Dalam menggambarkan Presiden Jokowi, Bland mengutip ungkapan Niccolo Machiavelli dalam buku The Prience, “it is much to be feared than loved.” Jokowi adalah seorang pemimpin yang memiliki kemampuan untuk menjadi orang yang ditakuti, sekaligus dicintai. Jokowi kerap dinilai sebagai orang yang diragukan kemampuannya. Tetapi disitulah keunggulan Jokowi, bahwa ekspektasi yang tidak berlebih menjadi nilai lebihnya. Kadang Jokowi dianggap sebagai “boneka” Megawati, kadang dia “menurunkan sedikit harga diri” demi merangkul Prabowo, oposisi yang kerap menjelek-jelekkannya ketika Pilpres.

Dengan dipilihnya Sandiaga Salahudin Uno menjadi Menteri dalam perombakan kabinet yang baru, menunjukkan bahwa  tulisan Bland atas Presiden Jokowi mendekati kebenaran.
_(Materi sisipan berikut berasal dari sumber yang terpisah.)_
Lemma call_message_ro op m k g dest ca v input :
  static_msg m -> (op = OP_CALL -> v = 0) -> (op = OP_STATICCALL -> v = 0) ->
  k = match op with OP_CALLCODE => EVMC_CALLCODE | OP_DELEGATECALL => EVMC_DELEGATECALL
               | _ => EVMC_CALL end ->
  op = OP_CALL \/ op = OP_CALLCODE \/ op = OP_DELEGATECALL \/ op = OP_STATICCALL ->
  read_only_call (call_message op m k g dest ca v input).
Proof.
  intros Hm Hv Hv' -> Hop. unfold call_message. split.
  - unfold static_msg. cbn [flags]. apply call_flags_static.
    destruct op; try exact Hm. apply static_flag_self.
  - by destruct op.
  - cbn [kind value]. intros Hk. destruct Hop as [->|[->|[->| ->]]]; try discriminate Hk.
    + rewrite Hv, be_store_spec by (done || unfold in_u; lia). by rewrite be_value_bytes.
    + rewrite Hv', be_store_spec by (done || unfold in_u; lia). by rewrite be_value_bytes.
Qed.
End Static.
Alih-alih kita berharap agar adanya kontrol popular dari publik atas setiap kebijakan pemerintah, bahkan kontrol dari kekuatan oposisi partai politik dalam sistem pemerintahan kitapun tak ada saat ini.

Dengan didukung oleh adanya 55 % pebisnis di DPR-RI, maka akan semakin mengukuhkan konsentrasi kekuasaan oligarki dalam setiap proses pembuatan kebijakan. di mana produk kebijakan tersebut akan menitikberatkan pada kepentingan ekonomi bisnis dan cenderung mengabaikan aspek keadilan sosial, lingkungan serta partisipasi publik yang inklusif (Aidulsyah, dkk. 2020). Sehingga nampaknya kita harus menyambut tahun 2021 ini dengan sikap yang biasa-biasa saja, seperti yang sering diucapkan oleh Jokowi dan anak-anaknya. Karena negara saat ini sedang diurus dengan tidak serius.